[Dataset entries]
(** The node that is propagated adds its event to the evaluation. *)
Lemma propagate_event n outs l st tr rest : Inv [] st tr (TPropagate n outs l :: rest) →
  let ev := mkEvent (tn_node n) (tn_dead n) outs in
  (tn_node n ∉ (ev_node <$> log tr) ++ failed tr) ∧ evaluation (log tr ++ [ev]) ∧ bounded (sent (log tr) ++ sent [ev]).
Proof.
  intros HI ev. pose proof HI as [I1 I2 I3 _ _ I6 _ _ _ _ _ _ _]. apply Forall_cons in I6 as [(_&_&item&Hd&Hdead&Ho) _].
  assert (Hact : active (sent (log tr)) (tn_node n) = true).
  { apply I3. unfold places, taken, hot_nodes. cbn. rewrite !elem_of_app, elem_of_cons. tauto. }
  assert (Hn : NoDup (tn_node n :: hot_nodes rest ++ (ev_node <$> log tr) ++ failed tr)).
  { unfold places in I2. apply NoDup_app in I2 as (_&_&I2). apply NoDup_app in I2 as (_&_&I2). exact I2. }
  apply NoDup_cons in Hn as [Hn _]. rewrite elem_of_app in Hn. assert (Hfresh : tn_node n ∉ (ev_node <$> log tr) ++ failed tr) by tauto.
  assert (He : evaluation (log tr ++ [ev])).
  { rewrite Hdead in Ho. unfold ev. rewrite Hdead. apply (evaluation_snoc node nodes outcome (log tr) (tn_node n) item outs I1 Hd Hact); [|exact Ho].
    intros Hx. apply Hfresh, elem_of_app. by left. }
  split_and!; [done|done|]. rewrite <- (sent_app node). eapply evaluation_bounded; eauto.
Qed.

(** The frame after the count of its operations. *)
Lemma counted_frame st tr ths (f : @FrameState T C) (it : IterationState) : let ops := iteration_ops [] tr ths in
  num_pending_inputs f = 0 →
  ((0 < ops)%nat → num_outstanding_iterations f = 1 ∧ iteration0 f = Some (mkIter (input_tensors it) (counts it) (Z.of_nat ops) (outstanding_frame_count it))) →
  iter_ok (sent (log tr)) (taken [] tr ths) it → frame_ok [] (set_frame (if (ops =? 0)%nat then None else Some f) st) tr ths.
Proof.
  intros ops H1 H2 Hok. unfold frame_ok. cbn [root_frame set_frame]. destruct (Nat.eqb_spec ops 0) as [E0|E0].
  - unfold ops, iteration_ops in E0. split_and!; try done; apply length_zero_iff_nil; lia.
  - destruct H2 as [H2 H3]; [lia|]. split_and!; [done|done|lia|]. eexists. split; [exact H3|]. split; [|done]. by destruct Hok.
Qed.

Lemma propagate_ok n outs l st tr rest : Inv [] st tr (TPropagate n outs l :: rest) →
  ∃ new st' tr', propagate moved node n outs l st tr = Some (new, st', tr') ∧ Inv [] st' tr' (new ++ rest).
Proof.
  intros HI. pose proof HI as [I1 I2 I3 I4 I5 I6 I7 I8 I9 I10 I11 I12 I13]. apply Forall_cons in I6 as [(Hin&Hls&item&Hd&Hdead&Ho) Hrest].
  destruct (propagate_event _ _ _ _ _ _ HI) as (Hfresh&He&Hb).
  set (d := tn_node n) in *. set (S := sent (log tr)) in *. set (ev := mkEvent d (tn_dead n) outs) in *.
  destruct (frame_there _ _ _ _ HI) as (f&it&Hf&Hit&Hp1&Hp2&Hok&Hops); [cbn; lia|]. pose proof (iteration_bound _ _ _ _ HI) as Hbound.
  destruct (ActivateNodes_ok moved node nodes total Hview item ev S _ it Hd Hb Hok) as (ready&it'&Ea&Hok'&Hnew&Hops').
  { unfold is_u32. lia. } { by eapply outcome_length. }
  pose proof (newly_length node nodes total Hview _ _ _ Hnew) as Hrl.
  destruct (propagate_places n outs l ready tr ev rest eq_refl Hls) as (ER&Htk&Hpl&Hio&Eu). fold d in ER, Htk, Hpl, Hio, Eu.
  set (l' := mkLocal (l_status l) (l_completed l) ready (l_inline l)) in *. set (tr' := mkTrace (calls tr) (log tr ++ [ev]) (failed tr)) in *.
  set (ths := TPropagate n outs l :: rest) in *. set (ths' := TCount d l' :: rest) in *.
  destruct (decrement_frame f it' (iteration_ops [] tr' ths') Hp1 Hp2) as (f'&Ed&Hf1&Hf2).
  { apply (io_frames _ _ _ _ _ _ Hok'). } { lia. } { lia. }
  assert (Esent : sent (log tr') = S ++ sent [ev]) by apply sent_app.
  assert (Hmono : ∀ x, active S x = true → active (S ++ sent [ev]) x = true) by (intros x Hx; by apply (active_stable node nodes S (sent [ev]) x Hb Hx)).
  assert (Htak : ∀ x, x ∈ taken [] tr ths → active S x = true) by (intros x Hx; apply I3; unfold places; rewrite !elem_of_app; tauto).
  assert (Hfail : ∀ x, x ∈ failed tr → active S x = true) by (intros x Hx; apply Htak; unfold taken; rewrite !elem_of_app; tauto).
  exists [TCount d l'], (set_frame (if (iteration_ops [] tr' ths' =? 0)%nat then None else Some f') st), tr'. split.
  { unfold propagate, PropagateOutputs. fold d. rewrite Hd. cbn [mbind option_bind]. destruct (v_frames _ _ _ _ Hview _ _ Hd) as [_ ->].
    rewrite Hf. cbn [mbind option_bind]. rewrite Hit. cbn [mbind option_bind]. change (ActivateNodes moved node item (tn_dead n) outs [] it = Some (ready, it')) in Ea. rewrite Ea. cbn [mbind option_bind].
    rewrite Ed. done. }
  cbn [app]. fold ths'. split; rewrite ?Esent; try done.
  - rewrite Hpl. apply NoDup_app. split_and!; [apply Hnew| |done]. intros x [Hx _]%Hnew Hx'%I3. change (active S x = true) in Hx'. congruence.
  - intros x. rewrite Hpl, elem_of_app, (nw_active _ _ _ _ _ Hnew), I3. specialize (Hmono x). destruct (active S x), (active (S ++ sent [ev]) x); intuition congruence.
  - change (done_nodes ths') with (d :: done_nodes rest). constructor; [|done]. intros Hx. apply Hfresh. by apply (done_taken _ _ _ _ HI).
  - intros m item' Hm Hm'. rewrite ER in Hm.
    assert (Hcase : m ∈ ready ∨ m ∈ queue_nodes ths ++ ready_nodes ths).
    { rewrite !elem_of_app in *. change (queue_nodes ths) with (queue_nodes ths'). change (ready_nodes ths) with (ready_nodes rest). tauto. }
    destruct Hcase as [Hr|Hq]; [by apply (nw_dead _ _ _ _ _ Hnew)|]. rewrite (I5 m item' Hq Hm'). symmetry. apply (given_stable S (sent [ev]) Hb); [|done].
    apply I3. unfold places. rewrite (assoc app), <- fmap_app. apply elem_of_app. left. by apply list_elem_of_fmap_2.
  - constructor.
    + cbn. split_and!; [done|by rewrite Hls|]. rewrite fmap_app, !elem_of_app. left. right. by left.
    + rewrite Forall_forall in *. intros th Hth. apply (thread_ok_sent S (sent [ev]) Hb tr ev); [|done|by apply Hrest].
      intros x Hx. apply Htak. unfold taken. rewrite !elem_of_app. right. left. apply elem_of_app. right. apply list_elem_of_bind. eauto.
  - apply counted_frame with (it := it'); [done|done|]. rewrite Esent. apply (iter_ok_taken _ _ _ _ Hok'). intros x. by rewrite Htk.
  - cbn [num_outstanding_ops set_frame]. by rewrite I8, Eu.
  - cbn [deleted set_frame]. by rewrite Eu.
  - cbn [status_ aborts set_frame]. destruct (ok (status_ st)); [done|]. destruct I11 as [Ha Hee]. split; [done|]. by apply error_of_sent.
  - intros c Hc. rewrite Htk. destruct (I13 c Hc) as [H1 H2]. split; [done|]. apply call_ok_sent; [done|by apply Htak|done].
Qed.

(** ** [NodeDone] and [Finish] *)

Lemma thread_ok_status S tr s s' th : (ok s = false → ok s' = false) → thread_ok S tr s th → thread_ok S tr s' th.
Proof. intros Hs. destruct th; cbn; try done; intuition auto. Qed.

Lemma note_ok n l st tr rest : Inv [] st tr (TNote n l :: rest) → Inv [] (note_error (l_status l) st) tr (TCount n l :: rest).
Proof.
  intros HI. pose proof HI as [I1 I2 I3 I4 I5 I6 I7 I8 I9 I10 I11 I12 I13]. apply Forall_cons in I6 as [(Hin&Hs&Hn&He) Hrest].
  assert (ER : ready_nodes (TCount n l :: rest) = ready_nodes (TNote n l :: rest)) by (unfold ready_nodes; cbn; by rewrite Hs).
  assert (Epl : places [] tr (TCount n l :: rest) = places [] tr (TNote n l :: rest)) by (unfold places; by rewrite ER).
  destruct (inv_running _ _ _ _ HI) as [Hdel _]; [unfold units, done_nodes; cbn; lia|]. rewrite Hdel in *.
  assert (Hst : ok (status_ (note_error (l_status l) st)) = false) by (unfold note_error; destruct (ok (status_ st)) eqn:E; cbn; done).
  assert (Hfields : root_frame (note_error (l_status l) st) = root_frame st ∧ num_outstanding_ops (note_error (l_status l) st) = num_outstanding_ops st ∧
    deleted (note_error (l_status l) st) = false ∧ done_calls (note_error (l_status l) st) = done_calls st) by (unfold note_error; by destruct (ok (status_ st))).
  destruct Hfields as (F1&F2&F3&F4). split; try done.
  - by rewrite Epl.
  - intros d. by rewrite Epl.
  - intros m item. rewrite ER. apply I5.
  - constructor.
    + cbn. split_and!; [done|done|]. apply elem_of_app. by right.
    + eapply Forall_impl; [exact Hrest|]. intros th. by apply thread_ok_status.
  - unfold frame_ok. rewrite F1. unfold frame_ok in I7. destruct (root_frame st) as [f|]; [|by rewrite ER].
    unfold iteration_ops in *. rewrite ER. exact I7.
  - by rewrite F2.
  - by rewrite F3.
  - by rewrite F3, F4.
  - rewrite Hst. unfold note_error in *. destruct (ok (status_ st)) eqn:Es; cbn [status_ aborts] in *.
    + destruct I11 as [-> _]. split; [done|]. by destruct He.
    + exact I11.
Qed.

(** [ScheduleReady] gives every ready node to the queue or to the runner. *)
Lemma schedule_loop_ok ready : ∀ curr q spawned, queue_ok q → (∀ n, n ∈ ready → is_Some (node (tn_node n))) →
  ∃ curr' q' spawned', schedule_loop node ready curr q spawned = Some (curr', q', spawned') ∧ queue_ok q' ∧
    queued q' ++ spawned' ++ option_list curr' ≡ₚ queued q ++ spawned ++ option_list curr ++ ready ∧ (length (queued q) ≤ length (queued q'))%nat.
Proof.
  induction ready as [|n ready IH]; intros curr q spawned Hq Hn; cbn [schedule_loop].
  - exists curr, q, spawned. split_and!; [done|done|by rewrite app_nil_r|done].
  - destruct (Hn n) as [item Hi]; [by left|]. rewrite Hi. cbn [mbind option_bind]. destruct (tn_dead n || negb (kernel_is_expensive item)).
    + destruct (push_back_queued n q Hq) as [Hq' Eq]. destruct (IH curr (push_back n q) spawned Hq') as (c&q2&s2&E&Hq2&Hp&Hl); [intros m Hm; apply Hn; by right|].
      exists c, q2, s2. split_and!; [done|done| |rewrite Eq, length_app in Hl; lia]. rewrite Hp, Eq, <- !(assoc app). apply Permutation_app_head. cbn [app]. by rewrite <- !Permutation_middle.
    + destruct (IH (Some n) q (match curr with Some c => spawned ++ [c] | None => spawned end) Hq) as (c&q2&s2&E&Hq2&Hp&Hl); [intros m Hm; apply Hn; by right|].
      exists c, q2, s2. split_and!; [done|done| |done]. rewrite Hp. apply Permutation_app_head. destruct curr; cbn; by rewrite <- ?(assoc app).
Qed.

Lemma ScheduleReady_ok ready inline : from_option queue_ok True inline → (∀ n, n ∈ ready → is_Some (node (tn_node n))) →
  ∃ inline' spawned, ScheduleReady node ready inline = Some (inline', spawned) ∧ from_option queue_ok True inline' ∧
    from_option queued [] inline' ++ spawned ≡ₚ from_option queued [] inline ++ ready ∧
    (length (from_option queued [] inline) ≤ length (from_option queued [] inline'))%nat.
Proof.
  intros Hq Hn. destruct inline as [q|]; cbn [ScheduleReady from_option] in *; [|by exists None, ready].
  destruct (schedule_loop_ok ready None q [] Hq Hn) as (c&q'&s&->&Hq'&Hp&Hl). cbn [mbind option_bind]. cbn [option_list app] in Hp.
  destruct c as [c|]; [|exists (Some q'), s; split_and!; [done|done| |done]; by rewrite <- Hp, app_nil_r].
  destruct (queue_empty q').
  - destruct (push_back_queued c q' Hq') as [Hq2 Eq2]. exists (Some (push_back c q')), s. split_and!; [done|done| |cbn [from_option]; rewrite Eq2, length_app; lia]. cbn [from_option]. rewrite Eq2, <- Hp, <- (assoc app).
    by rewrite (Permutation_app_comm [c] s).
  - exists (Some q'), (s ++ [c]). by split_and!.
Qed.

§ ASSIGNMENT
Restate verbatim all lines from the start of the data through the line containing "unfold places in", with both ends kept.

§ FINISHED TASK
(** The node that is propagated adds its event to the evaluation. *)
Lemma propagate_event n outs l st tr rest : Inv [] st tr (TPropagate n outs l :: rest) →
  let ev := mkEvent (tn_node n) (tn_dead n) outs in
  (tn_node n ∉ (ev_node <$> log tr) ++ failed tr) ∧ evaluation (log tr ++ [ev]) ∧ bounded (sent (log tr) ++ sent [ev]).
Proof.
  intros HI ev. pose proof HI as [I1 I2 I3 _ _ I6 _ _ _ _ _ _ _]. apply Forall_cons in I6 as [(_&_&item&Hd&Hdead&Ho) _].
  assert (Hact : active (sent (log tr)) (tn_node n) = true).
  { apply I3. unfold places, taken, hot_nodes. cbn. rewrite !elem_of_app, elem_of_cons. tauto. }
  assert (Hn : NoDup (tn_node n :: hot_nodes rest ++ (ev_node <$> log tr) ++ failed tr)).
  { unfold places in I2. apply NoDup_app in I2 as (_&_&I2). apply NoDup_app in I2 as (_&_&I2). exact I2. }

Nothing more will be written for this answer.